# Exercise materials:
(* ===== verification/CrcCatalog.v ===== *)
(** The catalogue of CRC parameters of core/util/crc.h: for each function that
    returns a set of parameters, the parameters of the code and, in the
    definition with the suffix [_doc], the parameters and the check value that
    its comment states. *)
From S2P Require Import Prelude Words Crc.
From stdpp Require Import strings.
#[local] Open Scope Z_scope.

(** What a comment of the catalogue states. *)
Record Documented := MkDocumented {
  doc_name : string;
  doc_polynomial : Z;
  doc_initialValue : Z;
  doc_finalXOR : Z;
  doc_reflectInput : bool;
  doc_reflectOutput : bool;
  doc_check : Z;
}.

Definition CRC_4_ITU_doc : Documented :=
  MkDocumented "CRC-4 ITU" 0x3 0x0 0x0 true true 0x7.

Definition CRC_4_ITU : Parameters 8 4 :=
  MkParameters 0x3 0x0 0x0 true true.

Definition CRC_5_EPC_doc : Documented :=
  MkDocumented "CRC-5 EPC" 0x09 0x09 0x00 false false 0x00.

Definition CRC_5_EPC : Parameters 8 5 :=
  MkParameters 0x09 0x09 0x00 false false.

Definition CRC_5_ITU_doc : Documented :=
  MkDocumented "CRC-5 ITU" 0x15 0x00 0x00 true true 0x07.

Definition CRC_5_ITU : Parameters 8 5 :=
  MkParameters 0x15 0x00 0x00 true true.

Definition CRC_5_USB_doc : Documented :=
  MkDocumented "CRC-5 USB" 0x05 0x1F 0x1F true true 0x19.

Definition CRC_5_USB : Parameters 8 5 :=
  MkParameters 0x05 0x1F 0x1F true true.

Definition CRC_6_CDMA2000A_doc : Documented :=
  MkDocumented "CRC-6 CDMA2000-A" 0x27 0x3F 0x00 false false 0x0D.

Definition CRC_6_CDMA2000A : Parameters 8 6 :=
  MkParameters 0x27 0x3F 0x00 false false.

Definition CRC_6_CDMA2000B_doc : Documented :=
  MkDocumented "CRC-6 CDMA2000-A" 0x07 0x3F 0x00 false false 0x3B.

Definition CRC_6_CDMA2000B : Parameters 8 6 :=
  MkParameters 0x07 0x3F 0x00 false false.

Definition CRC_6_ITU_doc : Documented :=
  MkDocumented "CRC-6 ITU" 0x03 0x00 0x00 true true 0x06.

Definition CRC_6_ITU : Parameters 8 6 :=
  MkParameters 0x03 0x00 0x00 true true.

Definition CRC_6_NR_doc : Documented :=
  MkDocumented "CRC-6 NR" 0x21 0x00 0x00 false false 0x15.

Definition CRC_6_NR : Parameters 8 6 :=
  MkParameters 0x21 0x00 0x00 false false.

Definition CRC_7_doc : Documented :=
  MkDocumented "CRC-7 JEDEC" 0x09 0x00 0x00 false false 0x75.

Definition CRC_7 : Parameters 8 7 :=
  MkParameters 0x09 0x00 0x00 false false.

Definition CRC_8_doc : Documented :=
  MkDocumented "CRC-8 SMBus" 0x07 0x00 0x00 false false 0xF4.

Definition CRC_8 : Parameters 8 8 :=
  MkParameters 0x07 0x00 0x00 false false.

Definition CRC_8_EBU_doc : Documented :=
  MkDocumented "CRC-8 EBU" 0x1D 0xFF 0x00 true true 0x97.

Definition CRC_8_EBU : Parameters 8 8 :=
  MkParameters 0x1D 0xFF 0x00 true true.

Definition CRC_8_MAXIM_doc : Documented :=
  MkDocumented "CRC-8 MAXIM" 0x31 0x00 0x00 true true 0xA1.

Definition CRC_8_MAXIM : Parameters 8 8 :=
  MkParameters 0x31 0x00 0x00 true true.

Definition CRC_8_WCDMA_doc : Documented :=
  MkDocumented "CRC-8 WCDMA" 0x9B 0x00 0x00 true true 0x25.

Definition CRC_8_WCDMA : Parameters 8 8 :=
  MkParameters 0x9B 0x00 0x00 true true.

Definition CRC_8_LTE_doc : Documented :=
  MkDocumented "CRC-8 LTE" 0x9B 0x00 0x00 false false 0xEA.

Definition CRC_8_LTE : Parameters 8 8 :=
  MkParameters 0x9B 0x00 0x00 false false.

Definition CRC_10_doc : Documented :=
  MkDocumented "CRC-10 ITU" 0x233 0x000 0x000 false false 0x199.

Definition CRC_10 : Parameters 16 10 :=
  MkParameters 0x233 0x000 0x000 false false.

Definition CRC_10_CDMA2000_doc : Documented :=
  MkDocumented "CRC-10 CDMA2000" 0x3D9 0x3FF 0x000 false false 0x233.

Definition CRC_10_CDMA2000 : Parameters 16 10 :=
  MkParameters 0x3D9 0x3FF 0x000 false false.

Definition CRC_11_doc : Documented :=
  MkDocumented "CRC-11 FlexRay" 0x385 0x01A 0x000 false false 0x5A3.

Definition CRC_11 : Parameters 16 11 :=
  MkParameters 0x385 0x01A 0x000 false false.

Definition CRC_11_NR_doc : Documented :=
  MkDocumented "CRC-11 NR" 0x621 0x000 0x000 false false 0x5CA.

Definition CRC_11_NR : Parameters 16 11 :=
  MkParameters 0x621 0x000 0x000 false false.

Definition CRC_12_CDMA2000_doc : Documented :=
  MkDocumented "CRC-12 CDMA2000" 0xF13 0xFFF 0x000 false false 0xD4D.

Definition CRC_12_CDMA2000 : Parameters 16 12 :=
  MkParameters 0xF13 0xFFF 0x000 false false.

Definition CRC_12_DECT_doc : Documented :=
  MkDocumented "CRC-12 DECT" 0x80F 0x000 0x000 false false 0xF5B.

Definition CRC_12_DECT : Parameters 16 12 :=
  MkParameters 0x80F 0x000 0x000 false false.

Definition CRC_12_UMTS_doc : Documented :=
  MkDocumented "CRC-12 UMTS" 0x80F 0x000 0x000 false true 0xDAF.

Definition CRC_12_UMTS : Parameters 16 12 :=
  MkParameters 0x80F 0x000 0x000 false true.

Definition CRC_13_BBC_doc : Documented :=
  MkDocumented "CRC-13 BBC" 0x1CF5 0x0000 0x0000 false false 0x04FA.

Definition CRC_13_BBC : Parameters 16 13 :=
  MkParameters 0x1CF5 0x0000 0x0000 false false.

Definition CRC_15_doc : Documented :=
  MkDocumented "CRC-15 CAN" 0x4599 0x0000 0x0000 false false 0x059E.

Definition CRC_15 : Parameters 16 15 :=
  MkParameters 0x4599 0x0000 0x0000 false false.

Definition CRC_15_MPT1327_doc : Documented :=
  MkDocumented "CRC-15 MPT1327" 0x6815 0x0000 0x0001 false false 0x2566.

Definition CRC_15_MPT1327 : Parameters 16 15 :=
  MkParameters 0x6815 0x0000 0x0001 false false.

Definition CRC_16_ARC_doc : Documented :=
  MkDocumented "CRC-16 ARC" 0x8005 0x0000 0x0000 true true 0xBB3D.

Definition CRC_16_ARC : Parameters 16 16 :=
  MkParameters 0x8005 0x0000 0x0000 true true.

Definition CRC_16_BUYPASS_doc : Documented :=
  MkDocumented "CRC-16 BUYPASS" 0x8005 0x0000 0x0000 false false 0xFEE8.

Definition CRC_16_BUYPASS : Parameters 16 16 :=
  MkParameters 0x8005 0x0000 0x0000 false false.

Definition CRC_16_CCITTFALSE_doc : Documented :=
  MkDocumented "CRC-16 CCITT FALSE" 0x1021 0xFFFF 0x0000 false false 0x29B1.

Definition CRC_16_CCITTFALSE : Parameters 16 16 :=
  MkParameters 0x1021 0xFFFF 0x0000 false false.

Definition CRC_16_MCRF4XX_doc : Documented :=
  MkDocumented "CRC-16 MCRF4XX" 0x1021 0xFFFF 0x0000 true true 0x6F91.

Definition CRC_16_MCRF4XX : Parameters 16 16 :=
  MkParameters 0x1021 0xFFFF 0x0000 true true.

Definition CRC_16_CDMA2000_doc : Documented :=
  MkDocumented "CRC-16 CDMA2000" 0xC867 0xFFFF 0x0000 false false 0x4C06.

Definition CRC_16_CDMA2000 : Parameters 16 16 :=
  MkParameters 0xC867 0xFFFF 0x0000 false false.

Definition CRC_16_CMS_doc : Documented :=
  MkDocumented "CRC-16 CMS" 0x8005 0xFFFF 0x0000 false false 0xAEE7.

Definition CRC_16_CMS : Parameters 16 16 :=
  MkParameters 0x8005 0xFFFF 0x0000 false false.

Definition CRC_16_DECTR_doc : Documented :=
  MkDocumented "CRC-16 DECT-R" 0x0589 0x0000 0x0001 false false 0x007E.

Definition CRC_16_DECTR : Parameters 16 16 :=
  MkParameters 0x0589 0x0000 0x0001 false false.

Definition CRC_16_DECTX_doc : Documented :=
  MkDocumented "CRC-16 DECT-X" 0x0589 0x0000 0x0000 false false 0x007F.

Definition CRC_16_DECTX : Parameters 16 16 :=
  MkParameters 0x0589 0x0000 0x0000 false false.

Definition CRC_16_DNP_doc : Documented :=
  MkDocumented "CRC-16 DNP" 0x3D65 0x0000 0xFFFF true true 0xEA82.

Definition CRC_16_DNP : Parameters 16 16 :=
  MkParameters 0x3D65 0x0000 0xFFFF true true.

Definition CRC_16_GENIBUS_doc : Documented :=
  MkDocumented "CRC-16 GENIBUS" 0x1021 0xFFFF 0xFFFF false false 0xD64E.

Definition CRC_16_GENIBUS : Parameters 16 16 :=
  MkParameters 0x1021 0xFFFF 0xFFFF false false.

Definition CRC_16_KERMIT_doc : Documented :=
  MkDocumented "CRC-16 KERMIT" 0x1021 0x0000 0x0000 true true 0x2189.

Definition CRC_16_KERMIT : Parameters 16 16 :=
  MkParameters 0x1021 0x0000 0x0000 true true.

Definition CRC_16_MAXIM_doc : Documented :=
  MkDocumented "CRC-16 MAXIM" 0x8005 0x0000 0xFFFF true true 0x44C2.

Definition CRC_16_MAXIM : Parameters 16 16 :=
  MkParameters 0x8005 0x0000 0xFFFF true true.

Definition CRC_16_MODBUS_doc : Documented :=
  MkDocumented "CRC-16 MODBUS" 0x8005 0xFFFF 0x0000 true true 0x4B37.

Definition CRC_16_MODBUS : Parameters 16 16 :=
  MkParameters 0x8005 0xFFFF 0x0000 true true.

Definition CRC_16_T10DIF_doc : Documented :=
  MkDocumented "CRC-16 T10-DIF" 0x8BB7 0x0000 0x0000 false false 0xD0DB.

Definition CRC_16_T10DIF : Parameters 16 16 :=
  MkParameters 0x8BB7 0x0000 0x0000 false false.

Definition CRC_16_USB_doc : Documented :=
  MkDocumented "CRC-16 USB" 0x8005 0xFFFF 0xFFFF true true 0xB4C8.

Definition CRC_16_USB : Parameters 16 16 :=
  MkParameters 0x8005 0xFFFF 0xFFFF true true.

Definition CRC_16_X25_doc : Documented :=
  MkDocumented "CRC-16 X-25" 0x1021 0xFFFF 0xFFFF true true 0x906E.

Definition CRC_16_X25 : Parameters 16 16 :=
  MkParameters 0x1021 0xFFFF 0xFFFF true true.

Definition CRC_16_XMODEM_doc : Documented :=
  MkDocumented "CRC-16 XMODEM" 0x1021 0x0000 0x0000 false false 0x31C3.

Definition CRC_16_XMODEM : Parameters 16 16 :=
  MkParameters 0x1021 0x0000 0x0000 false false.

Definition CRC_17_CAN_doc : Documented :=
  MkDocumented "CRC-17 CAN" 0x1685B 0x00000 0x00000 false false 0x04F03.

Definition CRC_17_CAN : Parameters 32 17 :=
  MkParameters 0x1685B 0x00000 0x00000 false false.

Definition CRC_21_CAN_doc : Documented :=
  MkDocumented "CRC-21 CAN" 0x102899 0x000000 0x000000 false false 0x0ED841.

Definition CRC_21_CAN : Parameters 32 21 :=
  MkParameters 0x102899 0x000000 0x000000 false false.

Definition CRC_24_doc : Documented :=
  MkDocumented "CRC-24 OPENPGP" 0x864CFB 0xB704CE 0x000000 false false 0x21CF02.

Definition CRC_24 : Parameters 32 24 :=
  MkParameters 0x864CFB 0xB704CE 0x000000 false false.

Definition CRC_24_FLEXRAYA_doc : Documented :=
  MkDocumented "CRC-24 FlexRay-A" 0x5D6DCB 0xFEDCBA 0x000000 false false 0x7979BD.

Definition CRC_24_FLEXRAYA : Parameters 32 24 :=
  MkParameters 0x5D6DCB 0xFEDCBA 0x000000 false false.

Definition CRC_24_FLEXRAYB_doc : Documented :=
  MkDocumented "CRC-24 FlexRay-B" 0x5D6DCB 0xABCDEF 0x000000 false false 0x1F23B8.

Definition CRC_24_FLEXRAYB : Parameters 32 24 :=
  MkParameters 0x5D6DCB 0xABCDEF 0x000000 false false.

Definition CRC_24_LTEA_doc : Documented :=
  MkDocumented "CRC-24 LTE-A" 0x864CFB 0x000000 0x000000 false false 0xCDE703.

Definition CRC_24_LTEA : Parameters 32 24 :=
  MkParameters 0x864CFB 0x000000 0x000000 false false.

Definition CRC_24_LTEB_doc : Documented :=
  MkDocumented "CRC-24 LTE-B" 0x800063 0x000000 0x000000 false false 0x23EF52.

Definition CRC_24_LTEB : Parameters 32 24 :=
  MkParameters 0x800063 0x000000 0x000000 false false.

Definition CRC_24_NRC_doc : Documented :=
  MkDocumented "CRC-24 NR-C" 0xB2B117 0x000000 0x000000 false false 0xF48279.

Definition CRC_24_NRC : Parameters 32 24 :=
  MkParameters 0xB2B117 0x000000 0x000000 false false.

Definition CRC_30_doc : Documented :=
  MkDocumented "CRC-30 CDMA" 0x2030B9C7 0x3FFFFFFF 0x00000000 false false 0x3B3CB540.

Definition CRC_30 : Parameters 32 30 :=
  MkParameters 0x2030B9C7 0x3FFFFFFF 0x00000000 false false.

Definition CRC_32_doc : Documented :=
  MkDocumented "CRC-32" 0x04C11DB7 0xFFFFFFFF 0xFFFFFFFF true true 0xCBF43926.

Definition CRC_32 : Parameters 32 32 :=
  MkParameters 0x04C11DB7 0xFFFFFFFF 0xFFFFFFFF true true.

Definition CRC_32_BZIP2_doc : Documented :=
  MkDocumented "CRC-32 BZIP2" 0x04C11DB7 0xFFFFFFFF 0xFFFFFFFF false false 0xFC891918.

Definition CRC_32_BZIP2 : Parameters 32 32 :=
  MkParameters 0x04C11DB7 0xFFFFFFFF 0xFFFFFFFF false false.

Definition CRC_32_C_doc : Documented :=
  MkDocumented "CRC-32 C" 0x1EDC6F41 0xFFFFFFFF 0xFFFFFFFF true true 0xE3069283.

Definition CRC_32_C : Parameters 32 32 :=
  MkParameters 0x1EDC6F41 0xFFFFFFFF 0xFFFFFFFF true true.

Definition CRC_32_MPEG2_doc : Documented :=
  MkDocumented "CRC-32 MPEG-2" 0x04C11DB7 0xFFFFFFFF 0x00000000 false false 0x0376E6E7.

Definition CRC_32_MPEG2 : Parameters 32 32 :=
  MkParameters 0x04C11DB7 0xFFFFFFFF 0x00000000 false false.

Definition CRC_32_POSIX_doc : Documented :=
  MkDocumented "CRC-32 POSIX" 0x04C11DB7 0x00000000 0xFFFFFFFF false false 0x765E7680.

Definition CRC_32_POSIX : Parameters 32 32 :=
  MkParameters 0x04C11DB7 0x00000000 0xFFFFFFFF false false.

Definition CRC_32_Q_doc : Documented :=
  MkDocumented "CRC-32 Q" 0x814141AB 0x00000000 0x00000000 false false 0x3010BF7F.

Definition CRC_32_Q : Parameters 32 32 :=
  MkParameters 0x814141AB 0x00000000 0x00000000 false false.

Definition CRC_40_GSM_doc : Documented :=
  MkDocumented "CRC-40 GSM" 0x0004820009 0x0000000000 0xFFFFFFFFFF false false 0xD4164FC646.

Definition CRC_40_GSM : Parameters 64 40 :=
  MkParameters 0x0004820009 0x0000000000 0xFFFFFFFFFF false false.

Definition CRC_64_doc : Documented :=
  MkDocumented "CRC-64 ECMA" 0x42F0E1EBA9EA3693 0x0000000000000000 0x0000000000000000 false false 0x6C40DF5F0B497347.

Definition CRC_64 : Parameters 64 64 :=
  MkParameters 0x42F0E1EBA9EA3693 0x0000000000000000 0x0000000000000000 false false.

(** ** The catalogue as a list *)

(** The template arguments, the parameters and the comment of a function. *)
Record Entry := MkEntry {
  entry_tw : Z;
  entry_w : Z;
  entry_parameters : Parameters entry_tw entry_w;
  entry_doc : Documented;
}.
Arguments MkEntry {_ _} _ _.

Definition catalogue : list Entry :=
  [MkEntry CRC_4_ITU CRC_4_ITU_doc;
   MkEntry CRC_5_EPC CRC_5_EPC_doc;
   MkEntry CRC_5_ITU CRC_5_ITU_doc;
   MkEntry CRC_5_USB CRC_5_USB_doc;
   MkEntry CRC_6_CDMA2000A CRC_6_CDMA2000A_doc;
   MkEntry CRC_6_CDMA2000B CRC_6_CDMA2000B_doc;
   MkEntry CRC_6_ITU CRC_6_ITU_doc;
   MkEntry CRC_6_NR CRC_6_NR_doc;
   MkEntry CRC_7 CRC_7_doc;
   MkEntry CRC_8 CRC_8_doc;
   MkEntry CRC_8_EBU CRC_8_EBU_doc;
   MkEntry CRC_8_MAXIM CRC_8_MAXIM_doc;
   MkEntry CRC_8_WCDMA CRC_8_WCDMA_doc;
   MkEntry CRC_8_LTE CRC_8_LTE_doc;
   MkEntry CRC_10 CRC_10_doc;
   MkEntry CRC_10_CDMA2000 CRC_10_CDMA2000_doc;
   MkEntry CRC_11 CRC_11_doc;
   MkEntry CRC_11_NR CRC_11_NR_doc;
   MkEntry CRC_12_CDMA2000 CRC_12_CDMA2000_doc;
   MkEntry CRC_12_DECT CRC_12_DECT_doc;
   MkEntry CRC_12_UMTS CRC_12_UMTS_doc;
   MkEntry CRC_13_BBC CRC_13_BBC_doc;
   MkEntry CRC_15 CRC_15_doc;
   MkEntry CRC_15_MPT1327 CRC_15_MPT1327_doc;
   MkEntry CRC_16_ARC CRC_16_ARC_doc;
   MkEntry CRC_16_BUYPASS CRC_16_BUYPASS_doc;
   MkEntry CRC_16_CCITTFALSE CRC_16_CCITTFALSE_doc;
   MkEntry CRC_16_MCRF4XX CRC_16_MCRF4XX_doc;
   MkEntry CRC_16_CDMA2000 CRC_16_CDMA2000_doc;
   MkEntry CRC_16_CMS CRC_16_CMS_doc;
   MkEntry CRC_16_DECTR CRC_16_DECTR_doc;
   MkEntry CRC_16_DECTX CRC_16_DECTX_doc;
   MkEntry CRC_16_DNP CRC_16_DNP_doc;
   MkEntry CRC_16_GENIBUS CRC_16_GENIBUS_doc;
   MkEntry CRC_16_KERMIT CRC_16_KERMIT_doc;
   MkEntry CRC_16_MAXIM CRC_16_MAXIM_doc;
   MkEntry CRC_16_MODBUS CRC_16_MODBUS_doc;
   MkEntry CRC_16_T10DIF CRC_16_T10DIF_doc;
   MkEntry CRC_16_USB CRC_16_USB_doc;
   MkEntry CRC_16_X25 CRC_16_X25_doc;
   MkEntry CRC_16_XMODEM CRC_16_XMODEM_doc;
   MkEntry CRC_17_CAN CRC_17_CAN_doc;
   MkEntry CRC_21_CAN CRC_21_CAN_doc;
   MkEntry CRC_24 CRC_24_doc;
   MkEntry CRC_24_FLEXRAYA CRC_24_FLEXRAYA_doc;
   MkEntry CRC_24_FLEXRAYB CRC_24_FLEXRAYB_doc;
   MkEntry CRC_24_LTEA CRC_24_LTEA_doc;
   MkEntry CRC_24_LTEB CRC_24_LTEB_doc;
   MkEntry CRC_24_NRC CRC_24_NRC_doc;
   MkEntry CRC_30 CRC_30_doc;
   MkEntry CRC_32 CRC_32_doc;
   MkEntry CRC_32_BZIP2 CRC_32_BZIP2_doc;
   MkEntry CRC_32_C CRC_32_C_doc;
   MkEntry CRC_32_MPEG2 CRC_32_MPEG2_doc;
   MkEntry CRC_32_POSIX CRC_32_POSIX_doc;
   MkEntry CRC_32_Q CRC_32_Q_doc;
   MkEntry CRC_40_GSM CRC_40_GSM_doc;
   MkEntry CRC_64 CRC_64_doc].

# Task details:
Transcribe the records above from the line holding "false false 0xD64E." down to the line holding "Definition CRC_16_KERMIT_doc : Documented", inclusive, without adding anything.

# Written response:
  MkDocumented "CRC-16 GENIBUS" 0x1021 0xFFFF 0xFFFF false false 0xD64E.

Definition CRC_16_GENIBUS : Parameters 16 16 :=
  MkParameters 0x1021 0xFFFF 0xFFFF false false.

Definition CRC_16_KERMIT_doc : Documented :=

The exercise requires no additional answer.